Saved entries
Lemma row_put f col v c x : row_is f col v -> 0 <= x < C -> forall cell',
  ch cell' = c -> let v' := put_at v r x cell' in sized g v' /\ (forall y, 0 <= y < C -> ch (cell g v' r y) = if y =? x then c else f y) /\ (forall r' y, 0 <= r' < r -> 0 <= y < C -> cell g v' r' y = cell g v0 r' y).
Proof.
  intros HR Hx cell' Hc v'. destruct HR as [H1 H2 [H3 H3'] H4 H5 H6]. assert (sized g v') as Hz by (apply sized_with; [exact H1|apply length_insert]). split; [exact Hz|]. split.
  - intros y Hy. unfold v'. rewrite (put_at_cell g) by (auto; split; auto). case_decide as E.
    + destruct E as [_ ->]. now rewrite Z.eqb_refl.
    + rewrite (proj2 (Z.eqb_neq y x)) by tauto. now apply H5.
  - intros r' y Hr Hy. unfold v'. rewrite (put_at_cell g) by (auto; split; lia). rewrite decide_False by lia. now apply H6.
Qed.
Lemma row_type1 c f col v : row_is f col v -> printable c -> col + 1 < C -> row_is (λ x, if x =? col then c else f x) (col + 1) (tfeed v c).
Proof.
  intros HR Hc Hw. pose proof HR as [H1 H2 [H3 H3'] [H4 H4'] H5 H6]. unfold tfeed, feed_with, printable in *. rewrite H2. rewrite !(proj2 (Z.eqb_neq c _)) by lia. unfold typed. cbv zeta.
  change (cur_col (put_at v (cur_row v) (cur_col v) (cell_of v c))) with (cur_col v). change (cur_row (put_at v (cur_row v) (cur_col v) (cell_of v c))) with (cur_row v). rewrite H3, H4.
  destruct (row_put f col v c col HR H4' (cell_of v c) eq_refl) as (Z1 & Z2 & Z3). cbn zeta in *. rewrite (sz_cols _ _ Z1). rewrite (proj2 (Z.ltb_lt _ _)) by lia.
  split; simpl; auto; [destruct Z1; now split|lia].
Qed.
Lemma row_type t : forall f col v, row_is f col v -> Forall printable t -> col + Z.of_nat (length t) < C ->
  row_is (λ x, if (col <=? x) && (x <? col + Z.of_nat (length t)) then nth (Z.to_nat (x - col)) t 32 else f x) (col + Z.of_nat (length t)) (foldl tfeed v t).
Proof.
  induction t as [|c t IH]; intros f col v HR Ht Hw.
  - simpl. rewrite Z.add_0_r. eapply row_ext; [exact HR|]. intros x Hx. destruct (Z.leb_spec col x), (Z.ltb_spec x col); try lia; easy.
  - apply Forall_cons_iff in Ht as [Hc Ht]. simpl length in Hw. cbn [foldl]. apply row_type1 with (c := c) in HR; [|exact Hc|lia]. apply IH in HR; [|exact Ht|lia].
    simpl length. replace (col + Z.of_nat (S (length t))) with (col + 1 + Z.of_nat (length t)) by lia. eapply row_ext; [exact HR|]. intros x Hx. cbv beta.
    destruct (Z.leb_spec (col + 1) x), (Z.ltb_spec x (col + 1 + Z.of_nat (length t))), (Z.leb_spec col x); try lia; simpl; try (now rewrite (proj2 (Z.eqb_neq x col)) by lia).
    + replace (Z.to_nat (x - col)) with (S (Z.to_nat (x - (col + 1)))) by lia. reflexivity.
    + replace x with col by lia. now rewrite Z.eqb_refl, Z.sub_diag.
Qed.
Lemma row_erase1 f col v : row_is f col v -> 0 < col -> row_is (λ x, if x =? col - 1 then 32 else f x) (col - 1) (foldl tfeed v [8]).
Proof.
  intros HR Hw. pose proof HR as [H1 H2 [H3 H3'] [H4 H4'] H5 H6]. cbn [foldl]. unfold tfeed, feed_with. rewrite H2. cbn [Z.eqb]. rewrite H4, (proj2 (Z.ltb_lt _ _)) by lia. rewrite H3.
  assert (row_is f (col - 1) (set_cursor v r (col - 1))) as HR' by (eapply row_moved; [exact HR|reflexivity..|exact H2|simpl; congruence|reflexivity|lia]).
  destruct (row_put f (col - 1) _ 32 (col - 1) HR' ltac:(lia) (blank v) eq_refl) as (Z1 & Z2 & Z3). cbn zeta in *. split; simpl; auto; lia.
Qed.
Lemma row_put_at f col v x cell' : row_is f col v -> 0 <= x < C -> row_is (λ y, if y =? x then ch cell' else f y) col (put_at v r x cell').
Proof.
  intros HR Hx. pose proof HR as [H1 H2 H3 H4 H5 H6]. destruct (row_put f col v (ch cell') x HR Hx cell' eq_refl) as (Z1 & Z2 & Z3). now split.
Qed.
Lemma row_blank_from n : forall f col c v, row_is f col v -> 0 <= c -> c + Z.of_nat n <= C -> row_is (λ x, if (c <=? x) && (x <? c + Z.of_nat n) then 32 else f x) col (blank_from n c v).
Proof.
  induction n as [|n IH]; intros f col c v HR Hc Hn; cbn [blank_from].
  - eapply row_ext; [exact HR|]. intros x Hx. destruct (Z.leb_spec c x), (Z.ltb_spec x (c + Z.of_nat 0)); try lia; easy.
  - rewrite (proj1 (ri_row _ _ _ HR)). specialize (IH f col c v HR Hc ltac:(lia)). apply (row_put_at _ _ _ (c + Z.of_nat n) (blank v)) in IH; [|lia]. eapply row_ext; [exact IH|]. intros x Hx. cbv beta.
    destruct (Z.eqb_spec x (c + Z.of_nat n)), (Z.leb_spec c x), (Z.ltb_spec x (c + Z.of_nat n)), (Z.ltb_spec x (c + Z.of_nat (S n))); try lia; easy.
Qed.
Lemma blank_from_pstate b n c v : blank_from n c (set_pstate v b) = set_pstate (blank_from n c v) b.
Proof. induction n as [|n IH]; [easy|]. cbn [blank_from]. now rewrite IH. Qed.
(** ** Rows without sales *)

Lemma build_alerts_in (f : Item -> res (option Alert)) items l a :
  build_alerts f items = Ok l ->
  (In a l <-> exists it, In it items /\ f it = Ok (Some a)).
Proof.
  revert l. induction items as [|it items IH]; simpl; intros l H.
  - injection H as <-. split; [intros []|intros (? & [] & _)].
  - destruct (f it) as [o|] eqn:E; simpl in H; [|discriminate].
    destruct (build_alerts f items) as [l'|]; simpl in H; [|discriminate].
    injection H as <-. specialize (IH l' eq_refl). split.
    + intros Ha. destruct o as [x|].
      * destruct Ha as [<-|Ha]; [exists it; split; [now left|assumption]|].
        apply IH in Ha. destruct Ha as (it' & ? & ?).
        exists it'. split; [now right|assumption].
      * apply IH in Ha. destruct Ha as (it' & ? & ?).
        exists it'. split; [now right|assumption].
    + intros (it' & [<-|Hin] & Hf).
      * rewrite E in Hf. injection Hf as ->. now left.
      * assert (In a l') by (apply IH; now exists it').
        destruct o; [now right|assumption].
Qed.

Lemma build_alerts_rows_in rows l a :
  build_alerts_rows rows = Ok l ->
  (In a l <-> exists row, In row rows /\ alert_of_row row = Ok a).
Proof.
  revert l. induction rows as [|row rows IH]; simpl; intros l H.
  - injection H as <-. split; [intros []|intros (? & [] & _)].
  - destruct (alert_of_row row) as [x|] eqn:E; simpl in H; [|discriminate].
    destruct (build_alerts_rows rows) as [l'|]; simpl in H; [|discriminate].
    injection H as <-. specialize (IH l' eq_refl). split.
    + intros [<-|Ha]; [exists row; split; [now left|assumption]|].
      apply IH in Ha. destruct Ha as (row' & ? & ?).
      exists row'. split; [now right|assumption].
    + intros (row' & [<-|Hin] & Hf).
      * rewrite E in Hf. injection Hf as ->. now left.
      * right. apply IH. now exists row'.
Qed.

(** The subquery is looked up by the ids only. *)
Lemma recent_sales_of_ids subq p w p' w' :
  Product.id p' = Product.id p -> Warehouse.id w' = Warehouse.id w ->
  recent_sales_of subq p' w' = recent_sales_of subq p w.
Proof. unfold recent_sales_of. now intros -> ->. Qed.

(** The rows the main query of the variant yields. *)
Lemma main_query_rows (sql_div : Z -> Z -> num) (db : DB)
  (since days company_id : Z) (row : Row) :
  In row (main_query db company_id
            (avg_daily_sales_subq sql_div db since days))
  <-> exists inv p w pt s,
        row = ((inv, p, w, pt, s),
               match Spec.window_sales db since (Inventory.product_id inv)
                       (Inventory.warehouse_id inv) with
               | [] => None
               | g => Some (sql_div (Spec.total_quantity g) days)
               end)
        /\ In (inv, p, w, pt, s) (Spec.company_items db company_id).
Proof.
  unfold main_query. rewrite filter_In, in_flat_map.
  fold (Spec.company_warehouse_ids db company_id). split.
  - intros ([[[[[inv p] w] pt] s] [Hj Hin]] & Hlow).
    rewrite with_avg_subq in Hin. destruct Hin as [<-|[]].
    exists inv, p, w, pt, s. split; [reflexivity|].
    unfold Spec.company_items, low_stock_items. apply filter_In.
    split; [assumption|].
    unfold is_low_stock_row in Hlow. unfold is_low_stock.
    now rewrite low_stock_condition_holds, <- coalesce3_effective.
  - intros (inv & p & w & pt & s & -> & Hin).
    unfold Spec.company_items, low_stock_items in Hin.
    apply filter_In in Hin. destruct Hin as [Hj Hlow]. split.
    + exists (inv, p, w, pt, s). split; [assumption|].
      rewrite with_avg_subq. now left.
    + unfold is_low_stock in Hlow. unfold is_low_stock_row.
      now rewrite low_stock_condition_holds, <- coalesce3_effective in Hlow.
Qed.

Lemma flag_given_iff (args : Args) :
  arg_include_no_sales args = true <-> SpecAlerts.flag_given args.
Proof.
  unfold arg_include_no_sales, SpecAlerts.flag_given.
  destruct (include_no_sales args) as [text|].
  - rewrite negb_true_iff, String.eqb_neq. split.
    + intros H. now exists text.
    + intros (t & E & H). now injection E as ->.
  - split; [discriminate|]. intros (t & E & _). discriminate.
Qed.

Your objective →
Repeat each line of the data above, exactly as it appears, from the first through the line that contains "Lemma row_type t".

Answer section →
Lemma row_put f col v c x : row_is f col v -> 0 <= x < C -> forall cell',
  ch cell' = c -> let v' := put_at v r x cell' in sized g v' /\ (forall y, 0 <= y < C -> ch (cell g v' r y) = if y =? x then c else f y) /\ (forall r' y, 0 <= r' < r -> 0 <= y < C -> cell g v' r' y = cell g v0 r' y).
Proof.
  intros HR Hx cell' Hc v'. destruct HR as [H1 H2 [H3 H3'] H4 H5 H6]. assert (sized g v') as Hz by (apply sized_with; [exact H1|apply length_insert]). split; [exact Hz|]. split.
  - intros y Hy. unfold v'. rewrite (put_at_cell g) by (auto; split; auto). case_decide as E.
    + destruct E as [_ ->]. now rewrite Z.eqb_refl.
    + rewrite (proj2 (Z.eqb_neq y x)) by tauto. now apply H5.
  - intros r' y Hr Hy. unfold v'. rewrite (put_at_cell g) by (auto; split; lia). rewrite decide_False by lia. now apply H6.
Qed.
Lemma row_type1 c f col v : row_is f col v -> printable c -> col + 1 < C -> row_is (λ x, if x =? col then c else f x) (col + 1) (tfeed v c).
Proof.
  intros HR Hc Hw. pose proof HR as [H1 H2 [H3 H3'] [H4 H4'] H5 H6]. unfold tfeed, feed_with, printable in *. rewrite H2. rewrite !(proj2 (Z.eqb_neq c _)) by lia. unfold typed. cbv zeta.
  change (cur_col (put_at v (cur_row v) (cur_col v) (cell_of v c))) with (cur_col v). change (cur_row (put_at v (cur_row v) (cur_col v) (cell_of v c))) with (cur_row v). rewrite H3, H4.
  destruct (row_put f col v c col HR H4' (cell_of v c) eq_refl) as (Z1 & Z2 & Z3). cbn zeta in *. rewrite (sz_cols _ _ Z1). rewrite (proj2 (Z.ltb_lt _ _)) by lia.
  split; simpl; auto; [destruct Z1; now split|lia].
Qed.
Lemma row_type t : forall f col v, row_is f col v -> Forall printable t -> col + Z.of_nat (length t) < C ->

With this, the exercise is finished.